空 「し、死ぬ時まで一緒って、俺達付き合ってもないのに…いや、そんなの関係ないのか?関係ないのか!?てゆうか俺今、逆プロポーズされたのか?されたんだよな!?ど、どうなんだ!?」

蝶 …

 空は素直&天然だった。

 ふわふわしてて、なんだかすっごく気持ちがいい。

どうしてかしら?青く、高い、空を見ていると、とても安心する。 

 でも――――――――――。

そんな気持ちの何倍も大きく重なる。

セツナサ。

だって…。

空は、ソラは!若頭様、あなたの

大切な――――――――。

『妻』の名ですもの。


 気のせいかしら?

さっきからづっと若頭様の声がする。

これ以上私の気持ちをかき回さないで

ほおっておいて欲しいのに…。

今思うと、若頭様のそういう所が、愛しかったのかしら。

 重いまぶたを開くと、私の愛しかった頃の若頭様が目の前に――――…。

     いないっ!! 

居るのは、若頭様にそっくりな青色の瞳をした少年か…。

 目に見える様に、ガックリと肩を落とした私を見て苦笑いするその少年は、

『私の名前が知りたい』

そう聞いてきた。
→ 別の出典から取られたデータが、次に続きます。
Inductive IngressControlMessage : Type :=
| OpenOK (family : IngressFamily) (streamId initialWindowBytes : Z)
| OpenError (family : IngressFamily) (streamId : Z) (code message : string)
| StreamReset (family : IngressFamily) (streamId : Z) (code message : string)
| StreamWindow (family : IngressFamily) (streamId bytes : Z).

Definition family_value (family : IngressFamily) : string :=
  match family with OperationFamily => "operation" | TelemetryFamily => "telemetry" end.

(** The ["type"] of a message. *)
Definition message_type (message : IngressControlMessage) : string :=
  match message with
  | OpenOK family _ _ => family_value family +:+ ".open.ok"
  | OpenError family _ _ _ => family_value family +:+ ".open.error"
  | StreamReset family _ _ _ => family_value family +:+ ".reset"
  | StreamWindow family _ _ => family_value family +:+ ".window"
  end.

Inductive OpenStreamResult (I : Type) : Type :=
| OpenAccepted (response : IngressControlMessage) (stream : ActiveStream I)
| OpenRejected (response : IngressControlMessage).
Arguments OpenAccepted {I}. Arguments OpenRejected {I}.

Inductive ConsumeWindowResult (I : Type) : Type :=
| ConsumeOk (stream : ActiveStream I)
| ConsumeReset (response : IngressControlMessage) (stream : option (ActiveStream I)).
Arguments ConsumeOk {I}. Arguments ConsumeReset {I}.

(** ** Operation sessions *)

(** [SandboxOperationKind], by its text: the session only carries it. *)
Record OperationInfo : Type := mkOperationInfo {
  operationId : string;
  operationKind : string;
}.

Notation ActiveBootstrapOperationStream := (ActiveStream OperationInfo).

Record OpenOperationInput : Type := mkOpenOperation {
  openOperation_format : string;
  openOperation_operationId : string;
  openOperation_operationKind : string;
  openOperation_streamId : Z;
}.

Definition createOperationOpenOk (streamId initialWindowBytes : Z) : IngressControlMessage :=
  OpenOK OperationFamily streamId initialWindowBytes.
Definition createOperationOpenError (streamId : Z) (code message : string)
    : IngressControlMessage :=
  OpenError OperationFamily streamId code message.
Definition createOperationReset (streamId : Z) (code message : string) : IngressControlMessage :=
  StreamReset OperationFamily streamId code message.
Definition createOperationWindow (streamId bytes : Z) : IngressControlMessage :=
  StreamWindow OperationFamily streamId bytes.

Definition OperationWindowGrantBatchBytes : Z := 16 * 1024.
Definition OperationStreamFormat : string := "mistle.sandbox-operation.v1+jsonl".
Definition OperationStreamId : Z := 0xfffffffd.

Record BootstrapOperationSession : Type := mkOperationSession {
  operation_streamsById : JsMap.t Z ActiveBootstrapOperationStream;
  operation_initialWindowBytes : Z;
  operation_windowGrantBatchBytes : Z;
}.

Definition new_operation_session (initialWindowBytes windowGrantBatchBytes : Z)
    : BootstrapOperationSession :=
  mkOperationSession JsMap.empty initialWindowBytes windowGrantBatchBytes.

Definition with_operation_streams (s : BootstrapOperationSession)
    (m : JsMap.t Z ActiveBootstrapOperationStream) : BootstrapOperationSession :=
  mkOperationSession m s.(operation_initialWindowBytes) s.(operation_windowGrantBatchBytes).

Definition operation_openStream (input : OpenOperationInput) (s : BootstrapOperationSession)
    : OpenStreamResult OperationInfo * BootstrapOperationSession :=
  let id := input.(openOperation_streamId) in
  if negb (id =?= OperationStreamId) then
    (OpenRejected (createOperationOpenError id "unsupported_operation_stream"
       ("Operation stream " +:+ String_of_number id
        +:+ " is not reserved for sandbox operation records.")), s)
  else if negb (input.(openOperation_format) =?= OperationStreamFormat) then
    (OpenRejected (createOperationOpenError id "unsupported_operation_stream"
       ("Operation stream format '" +:+ input.(openOperation_format) +:+ "' is not supported.")), s)
  else if JsMap.has s.(operation_streamsById) id then
    (OpenRejected (createOperationOpenError id "operation_stream_already_open"
       ("Operation stream " +:+ String_of_number id +:+ " is already open.")), s)
  else
    let stream := mkStream 0
      (mkOperationInfo input.(openOperation_operationId) input.(openOperation_operationKind))
      s.(operation_initialWindowBytes) id in
    (OpenAccepted (createOperationOpenOk stream.(stream_streamId) s.(operation_initialWindowBytes))
       stream,
     with_operation_streams s
       (JsMap.set s.(operation_streamsById) stream.(stream_streamId) stream)).

Definition operation_closeStream (streamId : Z) (s : BootstrapOperationSession)
    : option ActiveBootstrapOperationStream * BootstrapOperationSession :=
  match JsMap.get s.(operation_streamsById) streamId with
  | None => (None, s)
  | Some stream =>
      (Some stream, with_operation_streams s (JsMap.delete s.(operation_streamsById) streamId))
  end.

Definition operation_closeAllStreams (s : BootstrapOperationSession)
    : list ActiveBootstrapOperationStream * BootstrapOperationSession :=
  let streams := JsMap.values s.(operation_streamsById) in
  (streams, with_operation_streams s JsMap.empty).

Definition operation_consumeWindow (payloadByteLength streamId : Z)
    (s : BootstrapOperationSession)
    : ConsumeWindowResult OperationInfo * BootstrapOperationSession :=
  match JsMap.get s.(operation_streamsById) streamId with
  | None =>
      (ConsumeReset (createOperationReset streamId "operation_stream_not_found"
         ("Operation stream " +:+ String_of_number streamId
          +:+ " is not open on this bootstrap session.")) None, s)
  | Some stream =>
      if stream.(remainingWindowBytes) <? payloadByteLength then
        let s := (operation_closeStream stream.(stream_streamId) s).2 in
        (ConsumeReset (createOperationReset streamId "operation_window_exhausted"
           ("Operation stream " +:+ String_of_number streamId +:+ " exhausted its receive window."))
           (Some stream), s)
      else
        let stream := mkStream (stream.(consumedSinceLastWindowGrantBytes) + payloadByteLength)
          stream.(stream_info) (stream.(remainingWindowBytes) - payloadByteLength)
          stream.(stream_streamId) in
        (ConsumeOk stream,
         with_operation_streams s (JsMap.set s.(operation_streamsById) streamId stream))
  end.

Definition operation_grantWindowIfNeeded (streamId : Z) (s : BootstrapOperationSession)
    : option IngressControlMessage * BootstrapOperationSession :=
  match JsMap.get s.(operation_streamsById) streamId with
  | None => (None, s)
  | Some stream =>
      if stream.(consumedSinceLastWindowGrantBytes) <? s.(operation_windowGrantBatchBytes) then
        (None, s)
      else
        let grantedBytes := stream.(consumedSinceLastWindowGrantBytes) in
        (Some (createOperationWindow streamId grantedBytes),
         with_operation_streams s (JsMap.set s.(operation_streamsById) streamId
           (mkStream 0 stream.(stream_info) (stream.(remainingWindowBytes) + grantedBytes)
              stream.(stream_streamId))))
  end.

Definition operation_streamCount (s : BootstrapOperationSession) : nat :=
  JsMap.size s.(operation_streamsById).

(** ** Telemetry sessions *)

(** telemetry-stream-format.ts *)
Inductive TelemetrySignal : Type := Logs | Traces.

#[export] Instance TelemetrySignal_eq_dec : EqDecision TelemetrySignal.
Proof. solve_decision. Defined.

Definition signal_value (signal : TelemetrySignal) : string :=
  match signal with Logs => "logs" | Traces => "traces" end.

Definition SandboxTelemetryLogFormat : string := "mistle.sandbox-runtime.log.v1".
Definition SandboxTelemetryTraceJsonFormat : string := "otlp.http.traces.v1+json".

Definition SupportedFormatsBySignal (signal : TelemetrySignal) : list string :=
  match signal with
  | Logs => [SandboxTelemetryLogFormat]
  | Traces => [SandboxTelemetryTraceJsonFormat]
  end.

Record TelemetryInfo : Type := mkTelemetryInfo {
  telemetry_format : string;
  telemetry_signal : TelemetrySignal;
}.

Definition isSupportedTelemetryStream (input : TelemetryInfo) : bool :=
  bool_decide (input.(telemetry_format) ∈ SupportedFormatsBySignal input.(telemetry_signal)).

Definition getTelemetryContentType (input : TelemetryInfo) : option string :=
  if negb (isSupportedTelemetryStream input) then None
  else if input.(telemetry_signal) =?= Logs then None
  else if input.(telemetry_format) =?= SandboxTelemetryTraceJsonFormat
  then Some "application/json"
  else None.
私はとてもズルイ女だって事くらい

 私が一番良く知っているわ。

だから私はこう答えるの。

「女性に名前を聞く時は、自分から名乗るものよ。

それくらい分かっていなさい。少年。」

ふっと軽く口元を緩めると、きちんと身なりをなおしてからお辞儀を一つ、ぺこりとした。

「これはこれは、申し訳ない。俺の名前は」


空だ。


「お前の名前は何と言う?」

「蝶。私の名前は蝶々よ。」

 お互い名前はぴったりなのに、

私の心は警告をする。

 なんて、悲しい運命なのでしょう。

私にはもう綺麗に羽ばたける羽も無いのにね。